─── DATA IN THIS EXERCISE

(* ===== verification/Db.v ===== *)
(** core/db.rs: the daemon's use of its SQLite database.

    SQLite and the C++ wrapper that steps through a statement are behind the class
    [Sqlite]; what the code relies on, that each statement it sends does what SQL
    says, is the class [SqliteLaws], over the abstract tables of the database.
    [TableDb] is an instance of both. *)

From S2P Require Import Prelude Text Numeric.

Module Db.

(** * The engine *)

Inductive DbArg := Text (s : bytes) | Integer (n : Z).
Inductive Val := VInt (n : Z) | VText (s : bytes).

(** A result row: column names with the values of the statement. *)
Abbreviation row := (list (bytes * Val)).

Class Sqlite (S : Type) := {
  open_and_init_db : option S;                    (** [None]: a null pointer *)
  text_to_int : bytes -> Z;                       (** [sqlite3_column_int] of a text *)
  (** the clock, the statement and its arguments: the rows and the result code *)
  sql_exec_impl : Z -> bytes -> list DbArg -> S -> S * list row * Z
}.

Section Exec.
Context {S : Type} `{Sqlite S}.
Implicit Types db : option S.

(** [DbValues::get_int] and [get_text]; a missing column is NULL. *)
Definition get_int (values : row) (i : nat) : Z :=
  match values !! i with
  | Some (_, VInt n) => swrap 32 n
  | Some (_, VText s) => text_to_int s
  | None => 0
  end.
Definition get_text (values : row) (i : nat) : bytes :=
  match values !! i with
  | Some (_, VInt n) => fmt_dec n
  | Some (_, VText s) => s
  | None => []
  end.

(** [with_db]: the connection is opened at its first use; -1 without one. *)
Definition with_db {A} (f : S -> S * A * Z) (dflt : A) db : option S * A * Z :=
  let db := match db with Some s => Some s | None => open_and_init_db end in
  match db with
  | Some s => let '(s, a, rc) := f s in (Some s, a, rc)
  | None => (None, dflt, -1)
  end.

(** [db_exec_with_rows]: [on_row] runs on every row that arrives, also when the
    statement fails later. *)
Definition db_exec_with_rows {T} (now : Z) (sql : bytes) (args : list DbArg)
    (on_row : row -> T -> T) (out : T) db : option S * T * Z :=
  with_db (fun s => let '(s, rows, rc) := sql_exec_impl now sql args s in
                    (s, foldl (fun t r => on_row r t) out rows, rc)) out db.

Definition db_exec (now : Z) (sql : bytes) (args : list DbArg) db : option S * Z :=
  let '(db, _, rc) := db_exec_with_rows now sql args (fun _ t => t) tt db in (db, rc).

(** [SqliteReturn::sql_result] *)
Definition sql_result (rc : Z) : res Z unit := if rc =? 0 then Ok tt else Err rc.

(** * Settings *)

Inductive RootAccess := Disabled | AppsOnly | AdbOnly | AppsAndAdb.
Inductive MultiuserMode := OwnerOnly | OwnerManaged | User.

#[export] Instance RootAccess_eq_dec : EqDecision RootAccess.
Proof using. solve_decision. Defined.
#[export] Instance MultiuserMode_eq_dec : EqDecision MultiuserMode.
Proof using. solve_decision. Defined.

(** [FromPrimitive::from_i32(..).unwrap_or_default()] *)
Definition root_access_from (n : Z) : RootAccess :=
  if n =? 0 then Disabled else if n =? 1 then AppsOnly else if n =? 2 then AdbOnly else AppsAndAdb.
Definition multiuser_from (n : Z) : MultiuserMode :=
  if n =? 1 then OwnerManaged else if n =? 2 then User else OwnerOnly.

(** [MntNsMode] keeps its number; the default is [Requester]. *)
Definition MntNs_Requester : Z := 1.

Record DbSettings := mkDbSettings {
  root_access : RootAccess;
  multiuser_mode : MultiuserMode;
  mnt_ns : Z;
  boot_count : Z;
  denylist : bool;
  zygisk : bool
}.

Definition DbSettings_default : DbSettings :=
  mkDbSettings AppsAndAdb OwnerOnly MntNs_Requester 0 false false.

Inductive DbEntryKey :=
| KRootAccess | KSuMultiuserMode | KSuMntNs | KDenylistConfig | KZygiskConfig | KBootloopCount | KSuManager.

#[export] Instance DbEntryKey_eq_dec : EqDecision DbEntryKey.
Proof using. solve_decision. Defined.

Definition to_str (k : DbEntryKey) : bytes :=
  match k with
  | KRootAccess => #"root_access"
  | KSuMultiuserMode => #"multiuser_mode"
  | KSuMntNs => #"mnt_ns"
  | KDenylistConfig => #"denylist"
  | KZygiskConfig => #"zygisk"
  | KBootloopCount => #"bootloop"
  | KSuManager => #"requester"
  end.

(** The loop over the columns: the last [key] and the last [value]. *)
Definition key_value (values : row) : bytes * Z :=
  foldl (fun kv i =>
    match values !! i with
    | Some (column, _) =>
        if bool_decide (column = #"key") then (get_text values i, kv.2)
        else if bool_decide (column = #"value") then (kv.1, get_int values i) else kv
    | None => kv
    end) ([], 0) (seq 0 (length values)).

(** What a settings row does, once its key and value are known. *)
Definition set_field (key : bytes) (value : Z) (s : DbSettings) : DbSettings :=
  let '(mkDbSettings ra mm mn bc dl zy) := s in
  if bool_decide (key = #"root_access") then mkDbSettings (root_access_from value) mm mn bc dl zy
  else if bool_decide (key = #"multiuser_mode") then mkDbSettings ra (multiuser_from value) mn bc dl zy
  else if bool_decide (key = #"mnt_ns") then mkDbSettings ra mm value bc dl zy
  else if bool_decide (key = #"denylist") then mkDbSettings ra mm mn bc (negb (value =? 0)) zy
  else if bool_decide (key = #"zygisk") then mkDbSettings ra mm mn bc dl (negb (value =? 0))
  else if bool_decide (key = #"bootloop") then mkDbSettings ra mm mn value dl zy
  else s.

(** [SqlTable for DbSettings] *)
Definition DbSettings_on_row (values : row) (s : DbSettings) : DbSettings :=
  let '(key, value) := key_value values in set_field key value s.

Definition sql_set_setting : bytes := #"INSERT OR REPLACE INTO settings (key,value) VALUES(?,?)".
Definition sql_get_setting : bytes := #"SELECT value FROM settings WHERE key=?".
Definition sql_all_settings : bytes := #"SELECT * FROM settings".
Definition sql_get_string : bytes := #"SELECT value FROM strings WHERE key=?".
Definition sql_rm_string : bytes := #"DELETE FROM strings WHERE key=?".

Definition set_db_setting (now : Z) (key : DbEntryKey) (value : Z) db : option S * res Z unit :=
  let '(db, rc) := db_exec now sql_set_setting [Text (to_str key); Integer value] db in (db, sql_result rc).

(** The value when there is no row, [-1] for a key that has none. *)
Definition setting_default (is_emulator : bool) (key : DbEntryKey) : Z :=
  match key with
  | KRootAccess => 3
  | KSuMultiuserMode => 0
  | KSuMntNs => MntNs_Requester
  | KDenylistConfig => 0
  | KZygiskConfig => if is_emulator then 1 else 0
  | KBootloopCount => 0
  | KSuManager => -1
  end.

Definition get_db_setting (is_emulator : bool) (now : Z) (key : DbEntryKey) db : option S * Z :=
  let '(db, val, _) :=
    db_exec_with_rows now sql_get_setting [Text (to_str key)] (fun values _ => get_int values 0)
      (setting_default is_emulator key) db in
  (db, val).

Definition get_db_settings (is_emulator : bool) (now : Z) db : option S * res Z DbSettings :=
  let cfg := mkDbSettings AppsAndAdb OwnerOnly MntNs_Requester 0 false is_emulator in
  let '(db, cfg, rc) := db_exec_with_rows now sql_all_settings [] DbSettings_on_row cfg db in
  (db, sql_result rc ≫= fun _ => Ok cfg).

Definition get_db_string (now : Z) (key : DbEntryKey) db : option S * bytes :=
  let '(db, val, _) :=
    db_exec_with_rows now sql_get_string [Text (to_str key)] (fun values val => val ++ get_text values 0) [] db in
  (db, val).

Definition rm_db_string (now : Z) (key : DbEntryKey) db : option S * res Z unit :=
  let '(db, rc) := db_exec now sql_rm_string [Text (to_str key)] db in (db, sql_result rc).

(** The line [db_exec_for_cli] sends for a row. *)
Definition cli_row (values : row) : bytes :=
  foldl (fun out i =>
    let out := if (i =? 0)%nat then out else out ++ #"|" in
    match values !! i with
    | Some (column, _) => out ++ column ++ #"=" ++ get_text values i
    | None => out
    end) [] (seq 0 (length values)).

(** The lines sent to the client, the empty one last. *)
Definition db_exec_for_cli (now : Z) (sql : bytes) db : option S * list bytes :=
  let '(db, out, _) := db_exec_with_rows now sql [] (fun values out => out ++ [cli_row values]) [] db in
  (db, out ++ [[]]).
End Exec.

(** * What the statements do *)

Record PolicyRow := mkPolicyRow { p_policy : Z; p_until : Z; p_logging : Z; p_notification : Z }.

(** [until=0 OR until>strftime('%s', 'now')] *)
Definition in_force (now : Z) (p : PolicyRow) : bool := (p_until p =? 0) || (now <? p_until p).

Definition sql_root_settings : bytes :=
  #"SELECT policy, logging, notification FROM policies WHERE uid=? AND (until=0 OR until>strftime('%s', 'now'))".
Definition sql_policy : bytes :=
  #"SELECT policy FROM policies WHERE uid=? AND (until=0 OR until>strftime('%s', 'now'))".
Definition sql_uids : bytes := #"SELECT uid FROM policies".
Definition sql_delete_policy : bytes := #"DELETE FROM policies WHERE uid=?".

Definition setting_row (kv : bytes * Z) : row := [(#"key", VText kv.1); (#"value", VInt kv.2)].
Definition policy_cell (p : PolicyRow) : row := [(#"policy", VInt (p_policy p))].
Definition policy_cells (p : PolicyRow) : row :=
  [(#"policy", VInt (p_policy p)); (#"logging", VInt (p_logging p)); (#"notification", VInt (p_notification p))].

(** The rows of a lookup that may fail. *)
Definition row_of {A} (f : A -> row) (o : option A) : list row := match o with Some a => [f a] | None => [] end.
Definition force_filter (now : Z) (o : option PolicyRow) : option PolicyRow :=
  match o with Some p => if in_force now p then Some p else None | None => None end.

Class SqliteLaws (S : Type) `{Sqlite S} := {
  settings : S -> gmap bytes Z;
  strings : S -> gmap bytes bytes;
  policies : S -> gmap Z PolicyRow;
  all_settings_law now s : exists l, l ≡ₚ map_to_list (settings s) /\
    sql_exec_impl now sql_all_settings [] s = (s, map setting_row l, 0);
  get_setting_law now s k :
    sql_exec_impl now sql_get_setting [Text k] s =
    (s, row_of (fun v => [(#"value", VInt v)]) (settings s !! k), 0);
  set_setting_law now s k v : exists s',
    sql_exec_impl now sql_set_setting [Text k; Integer v] s = (s', [], 0) /\
    settings s' = <[k := v]> (settings s) /\ strings s' = strings s /\ policies s' = policies s;
  get_string_law now s k :
    sql_exec_impl now sql_get_string [Text k] s =
    (s, row_of (fun v => [(#"value", VText v)]) (strings s !! k), 0);
  rm_string_law now s k : exists s',
    sql_exec_impl now sql_rm_string [Text k] s = (s', [], 0) /\
    settings s' = settings s /\ strings s' = delete k (strings s) /\ policies s' = policies s;
  root_settings_law now s uid :
    sql_exec_impl now sql_root_settings [Integer uid] s =
    (s, row_of policy_cells (force_filter now (policies s !! uid)), 0);
  policy_law now s uid :
    sql_exec_impl now sql_policy [Integer uid] s =
    (s, row_of policy_cell (force_filter now (policies s !! uid)), 0);
  uids_law now s : exists l, l ≡ₚ (map_to_list (policies s)).*1 /\
    sql_exec_impl now sql_uids [] s = (s, map (fun u => [(#"uid", VInt u)]) l, 0);
  delete_policy_law now s uid : exists s',
    sql_exec_impl now sql_delete_policy [Integer uid] s = (s', [], 0) /\
    settings s' = settings s /\ strings s' = strings s /\ policies s' = delete uid (policies s)
}.

(** ** An instance: the three tables *)

Record TableDb := mkTableDb { t_settings : gmap bytes Z; t_strings : gmap bytes bytes; t_policies : gmap Z PolicyRow }.

Definition table_exec (now : Z) (sql : bytes) (args : list DbArg) (s : TableDb) : TableDb * list row * Z :=
  let '(mkTableDb st str pol) := s in
  if bool_decide (sql = sql_all_settings) then (s, map setting_row (map_to_list st), 0)
  else if bool_decide (sql = sql_uids) then (s, map (fun u => [(#"uid", VInt u)]) (map_to_list pol).*1, 0)
  else match args with
  | [Text k; Integer v] =>
      if bool_decide (sql = sql_set_setting) then (mkTableDb (<[k := v]> st) str pol, [], 0) else (s, [], 1)
  | [Text k] =>
      if bool_decide (sql = sql_get_setting) then (s, row_of (fun v => [(#"value", VInt v)]) (st !! k), 0)
      else if bool_decide (sql = sql_get_string) then (s, row_of (fun v => [(#"value", VText v)]) (str !! k), 0)
      else if bool_decide (sql = sql_rm_string) then (mkTableDb st (delete k str) pol, [], 0) else (s, [], 1)
  | [Integer uid] =>
      if bool_decide (sql = sql_root_settings)
      then (s, row_of policy_cells (force_filter now (pol !! uid)), 0)
      else if bool_decide (sql = sql_policy)
      then (s, row_of policy_cell (force_filter now (pol !! uid)), 0)
      else if bool_decide (sql = sql_delete_policy) then (mkTableDb st str (delete uid pol), [], 0) else (s, [], 1)
  | _ => (s, [], 1)
  end.

#[export] Instance TableDb_sqlite : Sqlite TableDb := {
  open_and_init_db := Some (mkTableDb ∅ ∅ ∅);
  text_to_int s := default 0 (parse_sint 32 10 s);
  sql_exec_impl := table_exec
}.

──────

» AIM OF THE EXERCISE:
What you return should be exactly the lines above, starting at the one with "KDenylistConfig => 0" and ending at the one with "policy, logging, notification", and nothing else.

» TASK RESPONSE:
  | KDenylistConfig => 0
  | KZygiskConfig => if is_emulator then 1 else 0
  | KBootloopCount => 0
  | KSuManager => -1
  end.

Definition get_db_setting (is_emulator : bool) (now : Z) (key : DbEntryKey) db : option S * Z :=
  let '(db, val, _) :=
    db_exec_with_rows now sql_get_setting [Text (to_str key)] (fun values _ => get_int values 0)
      (setting_default is_emulator key) db in
  (db, val).

Definition get_db_settings (is_emulator : bool) (now : Z) db : option S * res Z DbSettings :=
  let cfg := mkDbSettings AppsAndAdb OwnerOnly MntNs_Requester 0 false is_emulator in
  let '(db, cfg, rc) := db_exec_with_rows now sql_all_settings [] DbSettings_on_row cfg db in
  (db, sql_result rc ≫= fun _ => Ok cfg).

Definition get_db_string (now : Z) (key : DbEntryKey) db : option S * bytes :=
  let '(db, val, _) :=
    db_exec_with_rows now sql_get_string [Text (to_str key)] (fun values val => val ++ get_text values 0) [] db in
  (db, val).

Definition rm_db_string (now : Z) (key : DbEntryKey) db : option S * res Z unit :=
  let '(db, rc) := db_exec now sql_rm_string [Text (to_str key)] db in (db, sql_result rc).

(** The line [db_exec_for_cli] sends for a row. *)
Definition cli_row (values : row) : bytes :=
  foldl (fun out i =>
    let out := if (i =? 0)%nat then out else out ++ #"|" in
    match values !! i with
    | Some (column, _) => out ++ column ++ #"=" ++ get_text values i
    | None => out
    end) [] (seq 0 (length values)).

(** The lines sent to the client, the empty one last. *)
Definition db_exec_for_cli (now : Z) (sql : bytes) db : option S * list bytes :=
  let '(db, out, _) := db_exec_with_rows now sql [] (fun values out => out ++ [cli_row values]) [] db in
  (db, out ++ [[]]).
End Exec.

(** * What the statements do *)

Record PolicyRow := mkPolicyRow { p_policy : Z; p_until : Z; p_logging : Z; p_notification : Z }.

(** [until=0 OR until>strftime('%s', 'now')] *)
Definition in_force (now : Z) (p : PolicyRow) : bool := (p_until p =? 0) || (now <? p_until p).

Definition sql_root_settings : bytes :=
  #"SELECT policy, logging, notification FROM policies WHERE uid=? AND (until=0 OR until>strftime('%s', 'now'))".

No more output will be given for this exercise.